C_01_2: Calculate the temperature in the hydrogen shell source and in the
helium burning core. Show that CNO is dominating the hydrogen fusion and
that the PP-fusion rate is small.

I have tryed C_01_1 with E=m*c^2 without luck i get 97 erg/s/g and i have tried every kinda way to get 9700 instead, but no, i can't see it.

C_01_2 I am totally lost here don't know how to find the tempratur without ε for hydrogen.

colloio said:
I have tryed C_01_1 with E=m*c^2 without luck i get 97 erg/s/g and i have tried every kinda way to get 9700 instead, but no, i can't see it.
How can we know what went wrong if you don't show your work?

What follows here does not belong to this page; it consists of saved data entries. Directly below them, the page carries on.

Lemma block_shape_app ob vb b1 b2 :
  block_shape ob vb b1 →
  block_shape (ob + length b1.1) (vb + length b1.2) b2 →
  block_shape ob vb (b1.1 ++ b2.1, b1.2 ++ b2.2).
Proof.
  intros [Hl1 H1] [Hl2 H2]. split; cbn [fst snd].
  - rewrite !length_app. lia.
  - intros j o Hj. apply lookup_app_Some in Hj as [Hj|[Hge Hj]].
    + by apply H1.
    + destruct (H2 _ _ Hj) as (Hu & Hp & Hr & Hs & Hq).
      split; [done|]. repeat split; try lia.
      intros q Hpq. specialize (Hq q Hpq). lia.
Qed.

Lemma clone_block_shape t : ∀ par ob vb,
  (∀ q, par = Some q → q < ob) →
  block_shape ob vb (clone_block t par ob vb).
Proof.
  induction t as [nm p r sc cs IH] using Template_ind'.
  intros par ob vb Hpar. rewrite clone_block_unfold. cbv zeta.
  assert (Hkids : ∀ ob' vb', ob < ob' →
            block_shape ob' vb' (clone_children ob cs ob' vb').2).
  { clear Hpar. induction IH as [|c cs Hc _ IHcs]; intros ob' vb' Hlt.
    - split; [done|]. intros j o Hj. done.
    - cbn [clone_children]. cbv zeta. cbn [fst snd].
      apply (block_shape_app ob' vb' (clone_block c (Some ob) ob' vb')).
      + apply Hc. intros q [= <-]. done.
      + apply IHcs. lia. }
  specialize (Hkids (S ob) (vb + 3) (Nat.lt_succ_diag_r ob)).
  destruct Hkids as [Hl Hk]. split; cbn [fst snd].
  - cbn [length app]. rewrite Hl. lia.
  - intros [|j] o Hj.
    + injection Hj as <-. cbn. repeat split; try lia.
      intros q Hq. specialize (Hpar q Hq). lia.
    + cbn in Hj. destruct (Hk _ _ Hj) as (Hu & Hp & Hr & Hs & Hq).
      split; [done|]. repeat split; try lia.
      intros q Hpq. specialize (Hq q Hpq). lia.
Qed.

Lemma clone_children_shape par cs ob vb :
  par < ob → block_shape ob vb (clone_children par cs ob vb).2.
Proof.
  revert ob vb. induction cs as [|c cs IH]; intros ob vb Hlt.
  - split; [done|]. intros j o Hj. done.
  - cbn [clone_children]. cbv zeta. cbn [fst snd].
    apply (block_shape_app ob vb (clone_block c (Some par) ob vb)).
    + apply clone_block_shape. intros q [= <-]. done.
    + apply IH. lia.
Qed.

(** ** One loop iteration of createCarousel in closed form *)

Lemma create_instance_closed templates i config s k nm p r sc cs :
  carousel < length (objs s) →
  template_for templates i = Some (k, TObject nm p r sc cs) →
  create_instance templates i config s = Returned (instance_state i k config p r cs s).
Proof.
  intros Hc Ht. unfold create_instance, instance_state. rewrite Ht.
  rewrite (with_heap_eta s) at 1. cbv zeta.
  generalize (objs s) (vecs s) Hc. clear Hc. intros O V Hc.
  rewrite new_Object3D_heap. cbv beta iota zeta.
  rewrite !update_obj_heap. heap_norm.
  rewrite clone_heap, clone_block_unfold. cbv beta iota zeta.
  heap_norm.
  set (kids := clone_children _ _ _ _).
  heap_norm.
  rewrite !update_obj_heap. heap_norm.
  rewrite scale_set_heap. heap_norm.
  rewrite !update_obj_heap. heap_norm.
  rewrite alloc_vec_heap. cbv beta iota zeta. heap_norm.
  rewrite alloc_vec_heap. cbv beta iota zeta. heap_norm.
  rewrite !add_heap. heap_norm.
  rewrite !vec_get_heap. heap_norm.
  rewrite !position_set_heap. heap_norm.
  rewrite !vec_get_heap. heap_norm.
  rewrite !rotation_set_heap. heap_norm.
  rewrite !scale_set_heap. heap_norm.
  rewrite !vec_get_heap. heap_norm.
  rewrite alloc_vec_heap. cbv beta iota zeta. heap_norm.
  rewrite !update_obj_heap. heap_norm.
  rewrite !vec_get_heap. heap_norm.
  rewrite alloc_vec_heap. cbv beta iota zeta. heap_norm.
  rewrite !update_obj_heap. heap_norm.
  rewrite !add_heap. heap_norm.
  rewrite (alter_app_l _ O) by done.
  rewrite alter_app_r_alt by (rewrite length_alter; lia).
  rewrite length_alter, Nat.sub_diag.
  heap_norm.
  rewrite objects_heap, set_objects_heap, console_log_heap.
  subst kids. unfold group_node, model_node, position_of, rotation_of, scale_of. cbv [id].
  repeat (f_equal; try lia).
Qed.

(** An iteration that finds no template throws after creating the group. *)
Lemma create_instance_throws templates i config s :
  template_for templates i = None →
  create_instance templates i config s =
  Thrown (with_heap (vecs s ++ [zero3; zero3; one3])
            (objs s ++ [mkObject3D ("carousel-item-" +:+ pretty i) None []
                          (length (vecs s)) (length (vecs s) + 1) (length (vecs s) + 2)
                          (mkUserData (Some (cfg_name config)) None None None)]) s).
Proof.
  intros Ht. unfold create_instance. rewrite Ht.
  rewrite (with_heap_eta s) at 1.
  rewrite new_Object3D_heap. cbv beta iota zeta.
  rewrite !update_obj_heap. heap_norm. reflexivity.
Qed.

(** ** Steps that keep the shape of the store *)

Lemma node_kept_refl o : node_kept o o.
Proof. by split. Qed.

Lemma node_kept_trans o1 o2 o3 : node_kept o1 o2 → node_kept o2 o3 → node_kept o1 o3.
Proof.
  intros [] []. split; try congruence.
  intros Ht. rewrite <- (kept_name0 Ht). apply kept_name1.
  by rewrite (kept_name0 Ht).
Qed.

Lemma node_kept_live o o' a : node_kept o o' → is_live o' a ↔ is_live o a.
Proof. intros []. unfold is_live. by rewrite kept_position0, kept_rotation0, kept_scale0. Qed.

Lemma node_kept_original o o' a : node_kept o o' → is_original o' a ↔ is_original o a.
Proof.
  intros []. unfold is_original.
  by rewrite kept_originalPosition0, kept_originalRotation0.
Qed.

Lemma quiet_nodes_back s s' id o' :
  quiet s s' → objs s' !! id = Some o' → ∃ o, objs s !! id = Some o ∧ node_kept o o'.
Proof.
  intros Hq Hid. pose proof (lookup_lt_Some _ _ _ Hid) as Hlt.
  rewrite (q_len_objs _ _ Hq) in Hlt.
  destruct (lookup_lt_is_Some_2 _ _ Hlt) as [o Ho].
  destruct (q_nodes _ _ Hq _ _ Ho) as (o'' & Ho'' & Hk).
  exists o. split; [done|]. congruence.
Qed.

Lemma quiet_same s s' :
  objs s' = objs s → vecs s' = vecs s → tweens s' = tweens s → quiet s s'.
Proof.
  intros Ho Hv Ht. split; rewrite ?Ho, ?Hv, ?Ht; try done.
  - intros id o Hid. exists o. split; [done | apply node_kept_refl].
  - intros tw Htw. by left.
Qed.

Lemma quiet_refl s : quiet s s.
Proof. by apply quiet_same. Qed.

Lemma quiet_trans s1 s2 s3 : quiet s1 s2 → quiet s2 s3 → quiet s1 s3.
Proof.
  intros H12 H23. split.
  - rewrite (q_len_objs _ _ H23). apply (q_len_objs _ _ H12).
  - intros id o Hid.
    destruct (q_nodes _ _ H12 _ _ Hid) as (o2 & Ho2 & Hk2).
    destruct (q_nodes _ _ H23 _ _ Ho2) as (o3 & Ho3 & Hk3).
    exists o3. split; [done | by eapply node_kept_trans].
  - rewrite (q_len_vecs _ _ H23). apply (q_len_vecs _ _ H12).
  - intros a Ha. rewrite (q_cells _ _ H23), (q_cells _ _ H12); [done | done |].
    intros id o2 Ho2 Hlive.
    destruct (quiet_nodes_back _ _ _ _ H12 Ho2) as (o & Ho & Hk).
    apply (Ha id o Ho). by apply (node_kept_live o o2).
  - intros tw Htw. destruct (q_tweens _ _ H23 _ Htw) as [Htw2|(id & o2 & Ho2 & Heq)].
    + by apply (q_tweens _ _ H12).
    + right. destruct (quiet_nodes_back _ _ _ _ H12 Ho2) as (o & Ho & Hk).
      exists id, o. split; [done|]. rewrite Heq. apply (kept_scale _ _ Hk).
Qed.

Lemma quiet_inv s s' : heap_inv s → quiet s s' → heap_inv s'.
Proof.
  intros Hinv Hq. split.
  - rewrite (q_len_objs _ _ Hq). apply Hinv.
  - intros id o' a Hid Hlive.
    destruct (quiet_nodes_back _ _ _ _ Hq Hid) as (o & Ho & Hk).
    rewrite (q_len_vecs _ _ Hq). apply (inv_live _ Hinv id o); [done|].
    by apply (node_kept_live o o').
  - intros id o' a Hid Horig.
    destruct (quiet_nodes_back _ _ _ _ Hq Hid) as (o & Ho & Hk).
    rewrite (q_len_vecs _ _ Hq). apply (inv_orig _ Hinv id o); [done|].
    by apply (node_kept_original o o').
  - intros id o1' id' o2' a Hid Hid' Horig Hlive.
    destruct (quiet_nodes_back _ _ _ _ Hq Hid) as (o1 & Ho1 & Hk1).
    destruct (quiet_nodes_back _ _ _ _ Hq Hid') as (o2 & Ho2 & Hk2).
    apply (inv_sep _ Hinv id o1 id' o2 a Ho1 Ho2).
    + by apply (node_kept_original o1 o1').
    + by apply (node_kept_live o2 o2').
  - intros id o' q Hid Hpar.
    destruct (quiet_nodes_back _ _ _ _ Hq Hid) as (o & Ho & Hk).
    apply (inv_parent _ Hinv id o); [done|]. by rewrite <- (kept_parent _ _ Hk).
  - intros tw Htw. destruct (q_tweens _ _ Hq _ Htw) as [Hold|(id & o & Ho & Heq)].
    + destruct (inv_tweens _ Hinv _ Hold) as (id & o & Ho & Heq).
      destruct (q_nodes _ _ Hq _ _ Ho) as (o' & Ho' & Hk).
      exists id, o'. split; [done|]. rewrite Heq. symmetry. apply (kept_scale _ _ Hk).
    + destruct (q_nodes _ _ Hq _ _ Ho) as (o' & Ho' & Hk).
      exists id, o'. split; [done|]. rewrite Heq. symmetry. apply (kept_scale _ _ Hk).
Qed.

Lemma quiet_evolves s s' : heap_inv s → quiet s s' → evolves s s'.
Proof.
  intros Hinv Hq. split.
  - apply (q_nodes _ _ Hq).
  - intros id o a Hid Horig. apply (q_cells _ _ Hq).
    intros id' o' Hid'. by apply (inv_sep _ Hinv id o id' o').
Qed.

Lemma evolves_refl s : evolves s s.
Proof.
  split; [|done]. intros id o Hid. exists o. split; [done | apply node_kept_refl].
Qed.

Lemma evolves_trans s1 s2 s3 : evolves s1 s2 → evolves s2 s3 → evolves s1 s3.
Proof.
  intros [Hn12 Hc12] [Hn23 Hc23]. split.
  - intros id o Hid.
    destruct (Hn12 _ _ Hid) as (o2 & Ho2 & Hk2).
    destruct (Hn23 _ _ Ho2) as (o3 & Ho3 & Hk3).
    exists o3. split; [done | by eapply node_kept_trans].
  - intros id o a Hid Horig.
    destruct (Hn12 _ _ Hid) as (o2 & Ho2 & Hk2).
    rewrite (Hc23 id o2 a Ho2), (Hc12 id o a Hid); try done.
    by apply (node_kept_original o o2).
Qed.

(** The quiet primitives. *)

Lemma quiet_gsap_to_scale obj v ease oc s : quiet s (gsap_to_scale obj v ease oc s).
Proof.
  unfold gsap_to_scale. destruct (objs s !! obj) as [o|] eqn:Ho; [|apply quiet_refl].
  split; try done.
  - intros id o1 Hid. exists o1. split; [done | apply node_kept_refl].
  - intros tw Htw. cbn in Htw. apply elem_of_app in Htw as [Htw|Htw]; [by left|].
    apply list_elem_of_singleton in Htw as ->. right. by exists obj, o.
Qed.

You should define X, Y and Z, but I can guess that they are the fraction of hydrogen, helium and metals (by number of atoms or by weight?).

T/(10^6*T) is T/(10^6*K)?

What is energy production per gram?

Energy production per gram is the amount of energy produced per unit of mass. It is a measure of how efficient a substance or system is at converting its mass into usable energy.

Why is energy production per gram important?

Energy production per gram is important because it helps us understand the efficiency and potential of different energy sources. It also allows us to compare and evaluate different energy production methods.

How is energy production per gram calculated?

Energy production per gram is calculated by dividing the total amount of energy produced by the mass of the substance or system. This can be expressed in various units such as joules per gram or kilowatt-hours per gram.

What factors affect energy production per gram?

The main factors that affect energy production per gram include the type of energy source, the conversion process, and the efficiency of the system. Other factors may also include the purity and density of the substance, as well as external factors such as temperature and pressure.

How can we improve energy production per gram?

There are several ways to improve energy production per gram, such as using more efficient conversion processes, increasing the purity and density of the substance, and implementing technology advancements. Additionally, investing in research and development can help us discover new and more efficient energy sources.